In a BJP meeting, it was announced that Vishnu Deo Sai will become the next Chief Minister of Chhattisgarh along with Arun Sao and Vijay Sharma as deputy CM. On 13 December 2023, Sai took oath as Chief Minister of Chhattisgarh and Arun Sao and Vijay Sharma were elected as Deputy Chief Ministers of Chhattisgarh at the Science College ground in Raipur.

==Philanthropy==
Beyond politics, Sai has actively engaged in social work, particularly focused on tribal education and the development of essential infrastructure in tribal regions. He has been a consistent advocate for improving the living standards of backward tribes, reflecting a deep-rooted commitment to social welfare. Known for his reverence for Lord Shri Ram, Sai staunchly opposes conversions through compulsion or deception.

== Stance on Naxalism ==
Since assuming the role of Chief Minister of Chhattisgarh, Vishnu Deo Sai has swiftly implemented numerous decisive measures for public welfare, profoundly impacting both the state and national political landscape. In tackling the longstanding issue of Naxalism in Chhattisgarh, Sai has employed a strategy of "Boli ka Jawab Boli Se aur Goli ka Jawab Goli" (dialogue for dialogue, and bullet for bullet).

Within a mere four months of his tenure, security forces engaged in multiple encounters with Maoists in Bastar, resulting in the killing of over 100 Naxalites, including several high-profile leaders with substantial bounties on their heads. Notably, a large number of Maoists and their supporters have surrendered, drawn by the rehabilitation policies of the Chhattisgarh Government. Concurrently, the Vishnu Deo Sai government has significantly increased the number of security camps in Bastar. The "Niyad Nellnar" scheme has been initiated to foster Bastar's development through these security camps, ensuring that villages within a five-kilometer radius receive the benefits of various Central and State Government schemes, thereby promoting comprehensive community development.

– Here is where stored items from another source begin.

(** * tortoise: the HPA client of pkg/hpa/client.go

    A shallow embedding of [pkg/hpa/client.go] and the properties its
    specification states about it.

    Conventions of the embedding:
    - Go's [int], [int32] and [int64] are [Z]; where the source does
      arithmetic on them the wrap-around is written out ([wrap32]).
    - [float64] is [spec_float] at precision 53 and [emax] 1024, with the
      operations of the Standard Library's IEEE 754 specification.
    - a Go pointer field is an [option]; dereferencing [nil] panics, and a
      panic is an outcome of its own ([Panic]), distinct from a returned
      [error].
    - an object reached through a pointer and mutated in place ([hpa],
      [tortoise]) is passed in and returned.
    - the [client.Client] interface is a type class over the state of the
      store; every call made through it is also recorded in a trace. *)

From Stdlib Require Import ZArith Lia Bool.
From Stdlib Require Import SpecFloat.
From stdpp Require Import base option list strings gmap.

Local Open Scope Z_scope.

(** ** Machine integers *)

(** Go's conversion to, and arithmetic in, [int32]: two's complement
    wrap-around. *)
Definition wrap32 (z : Z) : Z := (z + 2^31) mod 2^32 - 2^31.

Definition int32_min : Z := - 2^31.
Definition int32_max : Z := 2^31 - 1.
Definition in_int32 (z : Z) : bool := (int32_min <=? z) && (z <=? int32_max).

(** ** time.Time and time.Weekday

    The source observes [now] only through [now.Hour()] and
    [now.Weekday()]; [Time] holds these two observations.
    [time.Weekday] is an [int] with [Sunday = 0]. *)
Definition Weekday := Z.
Definition Sunday : Weekday := 0.
Definition Monday : Weekday := 1.
Definition Tuesday : Weekday := 2.
Definition Wednesday : Weekday := 3.
Definition Thursday : Weekday := 4.
Definition Friday : Weekday := 5.
Definition Saturday : Weekday := 6.

Record Time := mkTime { Time_Hour : Z; Time_Weekday : Weekday }.

(** ** Errors

    [errors.New] and [fmt.Errorf] without [%w] make an [errorString];
    [fmt.Errorf] with a trailing [: %w] makes a [wrapError]; errors of the
    API server carry a status reason. *)
Inductive StatusReason :=
| StatusReasonNotFound
| StatusReasonAlreadyExists
| StatusReasonConflict
| StatusReasonOther (reason : string).

Inductive error :=
| errorString (msg : string)
| wrapError (msg : string) (err : error)
| StatusError (reason : StatusReason).

(** [apierrors.IsAlreadyExists]: the reason of the first status error on
    the unwrap chain. *)
Fixpoint IsAlreadyExists (err : error) : bool :=
  match err with
  | StatusError StatusReasonAlreadyExists => true
  | StatusError _ => false
  | wrapError _ e => IsAlreadyExists e
  | errorString _ => false
  end.

(** A Go call either returns or panics. *)
Inductive go (A : Type) :=
| Return (a : A)
| Panic.
Arguments Return {A} a.
Arguments Panic {A}.

(** ** float64

    IEEE 754 binary64 as the Standard Library specifies it: a sign, a
    positive mantissa and an exponent, rounding to nearest, ties to even. *)
Module F64.

Definition prec : Z := 53.
Definition emax : Z := 1024.

Definition float64 := spec_float.

(** A finite [float64] is one whose mantissa and exponent are canonical
    for binary64. *)
Definition valid (x : float64) : bool := valid_binary prec emax x.

Definition mul (x y : float64) : float64 := SFmul prec emax x y.
Definition div (x y : float64) : float64 := SFdiv prec emax x y.
Definition leb (x y : float64) : bool := SFleb x y.
Definition ltb (x y : float64) : bool := SFltb x y.

(** [float64(n)] for an integer [n] (exact up to 2^53 in magnitude). *)
Definition of_Z (n : Z) : float64 := binary_normalize prec emax n 0 false.

Definition zero : float64 := S754_zero false.
Definition one : float64 := of_Z 1.

(** The decimal constant [p/q] as the compiler and [strconv] read it:
    the [float64] nearest to the quotient. *)
Definition of_ratio (p q : Z) : float64 := div (of_Z p) (of_Z q).

(** The integer part, the floor and the ceiling of the value of a finite
    [float64]; [None] for infinities and NaN. *)
Definition Ztrunc (x : float64) : option Z :=
  match x with
  | S754_zero _ => Some 0
  | S754_finite s m e =>
      Some (cond_Zopp s (if 0 <=? e then Z.pos m * 2 ^ e
                         else Z.pos m / 2 ^ (- e)))
  | _ => None
  end.

Definition Zfloor (x : float64) : option Z :=
  match x with
  | S754_zero _ => Some 0
  | S754_finite s m e =>
      Some (if 0 <=? e then cond_Zopp s (Z.pos m * 2 ^ e)
            else if s then - ((Z.pos m + 2 ^ (- e) - 1) / 2 ^ (- e))
            else Z.pos m / 2 ^ (- e))
  | _ => None
  end.

Definition Zceil (x : float64) : option Z :=
  match x with
  | S754_zero _ => Some 0
  | S754_finite s m e =>
      Some (if 0 <=? e then cond_Zopp s (Z.pos m * 2 ^ e)
            else if s then - (Z.pos m / 2 ^ (- e))
            else (Z.pos m + 2 ^ (- e) - 1) / 2 ^ (- e))
  | _ => None
  end.
(** * Path finding of the Lightning router: routing/pathfind.go

    A shallow embedding of the route arithmetic ([computeFee],
    [computePathFee], [edgeWeight]), of route construction ([newRoute],
    [NewRouteFromHops]) and of the searches ([findPath], [findKPaths],
    [findPaths]), followed by the properties checked against them.

    Machine integers are integers of [Z] with the wrap-around of their Go
    type written out; maps and sets of the Go code are [gmap] and [gset]. *)

From Stdlib Require Import Sorted.
From stdpp Require Import gmap list.

Local Open Scope Z_scope.

(** ** Machine integers *)

(** [uint64], [uint32]: the value modulo 2^64, 2^32. *)
Definition u64 (z : Z) : Z := z mod 2 ^ 64.
Definition u32 (z : Z) : Z := z mod 2 ^ 32.

(** [int64]: two's complement, range [-2^63, 2^63). The conversion
    [int64(x)] of a [uint64] is [i64 x] as well. *)
Definition i64 (z : Z) : Z := (z + 2 ^ 63) mod 2 ^ 64 - 2 ^ 63.

Definition is_u64 (z : Z) : Prop := 0 <= z < 2 ^ 64.
Definition is_u32 (z : Z) : Prop := 0 <= z < 2 ^ 32.
Definition is_u16 (z : Z) : Prop := 0 <= z < 2 ^ 16.

(** ** Outcomes of running Go code *)

(** A call returns, panics at run time (index out of range, nil
    dereference) or exhausts the loop bound given to the model. *)
Inductive exec (A : Type) : Type :=
| Ret (a : A)
| Panic
| OutOfFuel.
Arguments Ret {A} a.
Arguments Panic {A}.
Arguments OutOfFuel {A}.

#[global] Instance exec_ret : MRet exec := fun A a => Ret a.
#[global] Instance exec_bind : MBind exec := fun A B k m =>
  match m with
  | Ret a => k a
  | Panic => Panic
  | OutOfFuel => OutOfFuel
  end.

(** The error kinds of the package; [ErrOther] stands for an error handed
    up by the graph store. *)
Inductive routerError : Type :=
| ErrNoPathFound
| ErrNoRouteFound
| ErrMaxHopsExceeded
| ErrFeeLimitExceeded
| ErrPegNotInNetwork
| ErrNoRouteHopsProvided
| ErrOther.

(** Go's [(T, error)] with exactly one of the two set. *)
Inductive result (A : Type) : Type :=
| Ok (a : A)
| Err (e : routerError).
Arguments Ok {A} a.
Arguments Err {A} e.

(** [l[i]]: panics out of range. *)
Definition idx {A : Type} (l : list A) (i : nat) : exec A :=
  match l !! i with
  | Some x => Ret x
  | None => Panic
  end.

(** ** Constants *)

Definition HopLimit : nat := 20.
Definition infinity : Z := 2 ^ 63 - 1.
Definition RiskFactorBillionths : Z := 15.
Definition noFeeLimit : Z := 2 ^ 32 - 1.

(** ** Data *)

(** A vertex is the 33-byte serialisation of a compressed public key, here
    the number those bytes spell; equality is equality of the bytes. *)
Definition Vertex : Type := Z.

(** Modelled from the spec: the declarations of channeldb.LightningNode,
    channeldb.ChannelEdgePolicy and channeldb.ChannelEdgeInfo are not part of
    pathfind.go; the fields are the ones pathfind.go reads, with the types
    its expressions force ([FeeBaseMSat], [FeeProportionalMillionths] and
    [MinHTLC] are lnwire.MilliSatoshi, a 64-bit unsigned amount in
    millisatoshi; [TimeLockDelta] is a uint16). *)
Module LightningNode.
Record t : Type := Build { PubKeyBytes : Vertex }.
End LightningNode.

Module ChannelEdgePolicy.
Record t : Type := Build {
  ChannelID : Z;
  ChannelFlags : Z;
  TimeLockDelta : Z;
  MinHTLC : Z;
  FeeBaseMSat : Z;
  FeeProportionalMillionths : Z;
  Node : LightningNode.t
}.

Definition wf (e : t) : Prop :=
  is_u64 (ChannelID e) /\ is_u16 (TimeLockDelta e) /\ is_u64 (MinHTLC e) /\
  is_u64 (FeeBaseMSat e) /\ is_u64 (FeeProportionalMillionths e).
End ChannelEdgePolicy.

Module ChannelEdgeInfo.
Record t : Type := Build {
  ChannelID : Z;
  NodeKey1Bytes : Vertex;
  NodeKey2Bytes : Vertex;
  Capacity : Z
}.
End ChannelEdgeInfo.

Module HopPeg.
Record t : Type := Build { NodeID : Vertex; ChannelID : Z }.
End HopPeg.

Module Hop.
Record t : Type := Build {
  PubKeyBytes : Vertex;
  ChannelID : Z;
  OutgoingTimeLock : Z;
  AmtToForward : Z
}.
End Hop.

Module Route.
Record t : Type := Build {
  TotalTimeLock : Z;
  TotalFees : Z;
  TotalAmount : Z;
  SourcePubKey : Vertex;
  Hops : list Hop.t;
  nodeIndex : gset Vertex;
  chanIndex : gset Z
}.
End Route.

(** ** Fees *)

(** Go's [/] truncates; on [uint64] operands the product wraps first. *)
Definition computeFee (amt : Z) (edge : ChannelEdgePolicy.t) : Z :=
  u64 (ChannelEdgePolicy.FeeBaseMSat edge +
       u64 (amt * ChannelEdgePolicy.FeeProportionalMillionths edge) `quot` 1000000).

(** One round of the loop of [computePathFee], at index [i]; the state is
    [nextIncomingAmount]. *)
Definition computePathFee_body (amt : Z) (pathEdges : list ChannelEdgePolicy.t)
    (i : nat) (nextIncomingAmount : Z) : exec Z :=
  '(amtToForward, fee) ←
    (if bool_decide (i ≠ (length pathEdges - 1)%nat) then
       nxt ← idx pathEdges (i + 1)%nat;
       mret (nextIncomingAmount, computeFee nextIncomingAmount nxt)
     else mret (amt, 0));
  mret (u64 (amtToForward + fee)).

(** [for i := n - 1; i >= 0; i--]. *)
Fixpoint computePathFee_loop (amt : Z) (pathEdges : list ChannelEdgePolicy.t)
    (n : nat) (nextIncomingAmount : Z) : exec Z :=
  match n with
  | O => mret nextIncomingAmount
  | S i =>
      nextIncomingAmount' ← computePathFee_body amt pathEdges i nextIncomingAmount;
      computePathFee_loop amt pathEdges i nextIncomingAmount'
  end.

Definition computePathFee (amt : Z) (pathEdges : list ChannelEdgePolicy.t) : exec Z :=
  nextIncomingAmount ← computePathFee_loop amt pathEdges (length pathEdges) 0;
  mret (u64 (nextIncomingAmount - amt)).

(** [isSamePath]: same length and the same channel at every index. *)
Fixpoint isSamePath (path1 path2 : list ChannelEdgePolicy.t) : bool :=
  match path1, path2 with
  | [], [] => true
  | e1 :: p1, e2 :: p2 =>
      if bool_decide (ChannelEdgePolicy.ChannelID e1 ≠ ChannelEdgePolicy.ChannelID e2)
      then false else isSamePath p1 p2
  | _, _ => false
  end.

(** ** Routes *)

(** [l[i]] with an index of type [int]: panics on a negative index and on
    one that is not below the length. *)
Definition idx_int {A : Type} (l : list A) (i : Z) : exec A :=
  if bool_decide (i < 0) then Panic else idx l (Z.to_nat i).

(** The parameter [hopIndex] is an [int]. [hopIndex - 1] wraps only at
    the least [int], where the index is outside the slice with and without
    the wrap. *)
Definition HopFee (r : Route.t) (hopIndex : Z) : exec Z :=
  incomingAmt ←
    (if bool_decide (hopIndex = 0) then mret (Route.TotalAmount r)
     else h ← idx_int (Route.Hops r) (hopIndex - 1);
          mret (Hop.AmtToForward h));
  h ← idx_int (Route.Hops r) hopIndex;
  mret (u64 (incomingAmt - Hop.AmtToForward h)).

Definition containsNode (r : Route.t) (v : Vertex) : bool :=
  bool_decide (v ∈ Route.nodeIndex r).

Definition containsChannel (r : Route.t) (chanID : Z) : bool :=
  bool_decide (chanID ∈ Route.chanIndex r).

Definition NewRouteFromHops (amtToSend timeLock : Z) (sourceVertex : Vertex)
    (hops : list Hop.t) : exec (result Route.t) :=
  if bool_decide (length hops = 0%nat) then mret (Err ErrNoRouteHopsProvided)
  else
    lastHop ← idx hops (length hops - 1)%nat;
    mret (Ok {|
      Route.SourcePubKey := sourceVertex;
      Route.Hops := hops;
      Route.TotalTimeLock := timeLock;
      Route.TotalAmount := amtToSend;
      Route.TotalFees := u64 (amtToSend - Hop.AmtToForward lastHop);
      Route.nodeIndex :=
        foldl (fun s hop => {[ Hop.PubKeyBytes hop ]} ∪ s) ∅ hops;
      Route.chanIndex :=
        foldl (fun s hop => {[ Hop.ChannelID hop ]} ∪ s) ∅ hops
    |}).

(** The loop state of [newRoute]. *)
Record newRouteState : Type := {
  nr_hops : list Hop.t;
  nr_totalTimeLock : Z;
  nr_nextIncomingAmount : Z
}.

Definition newRoute_body (amtToSend : Z) (pathEdges : list ChannelEdgePolicy.t)
    (currentHeight finalCLTVDelta : Z) (i : nat) (st : newRouteState)
    : exec newRouteState :=
  edge ← idx pathEdges i;
  '(amtToForward, fee) ←
    (if bool_decide (i ≠ (length pathEdges - 1)%nat) then
       nxt ← idx pathEdges (i + 1)%nat;
       mret (nr_nextIncomingAmount st,
             computeFee (nr_nextIncomingAmount st) nxt)
     else mret (amtToSend, 0));
  '(totalTimeLock, outgoingTimeLock) ←
    (if bool_decide (i = (length pathEdges - 1)%nat) then
       mret (u32 (nr_totalTimeLock st + finalCLTVDelta),
             u32 (currentHeight + finalCLTVDelta))
     else
       nxt ← idx pathEdges (i + 1)%nat;
       let delta := ChannelEdgePolicy.TimeLockDelta nxt in
       let totalTimeLock := u32 (nr_totalTimeLock st + delta) in
       mret (totalTimeLock, u32 (totalTimeLock - delta)));
  let currentHop := {|
    Hop.PubKeyBytes := LightningNode.PubKeyBytes (ChannelEdgePolicy.Node edge);
    Hop.ChannelID := ChannelEdgePolicy.ChannelID edge;
    Hop.AmtToForward := amtToForward;
    Hop.OutgoingTimeLock := outgoingTimeLock |} in
  mret {| nr_hops := currentHop :: nr_hops st;
          nr_totalTimeLock := totalTimeLock;
          nr_nextIncomingAmount := u64 (amtToForward + fee) |}.

Fixpoint newRoute_loop (amtToSend : Z) (pathEdges : list ChannelEdgePolicy.t)
    (currentHeight finalCLTVDelta : Z) (n : nat) (st : newRouteState)
    : exec newRouteState :=
  match n with
  | O => mret st
  | S i =>
      st' ← newRoute_body amtToSend pathEdges currentHeight finalCLTVDelta i st;
      newRoute_loop amtToSend pathEdges currentHeight finalCLTVDelta i st'
  end.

==Pradhan Mantri Awas Yojana==
In compliance to the Prime Minister's guarantee, the construction of permanent housing under the Pradhan Mantri Awas Yojana has commenced for over 1.8 million poor families in the state.

==Governance==
Vishnu Deo Sai established Good Governance. Government has taken consistent action against corruption. Numerous cases of corruption alleged to have occurred during the tenure of the previous Congress government are being swiftly investigated. These cases involve a range of scandals, including those related to coal, liquor, sand, teacher recruitment, PSC recruitment, and the Mahadev app. The involvement of key political figures from the Congress party in these scandals has garnered national attention, placing these cases in the spotlight on a broader scale.

On Good Governance Day, 25 December 2023, the state government transferred an amount of ₹3,716 crore as two years' pending bonus into the bank accounts of 1.3 million farmers, thus fulfilling the guarantee.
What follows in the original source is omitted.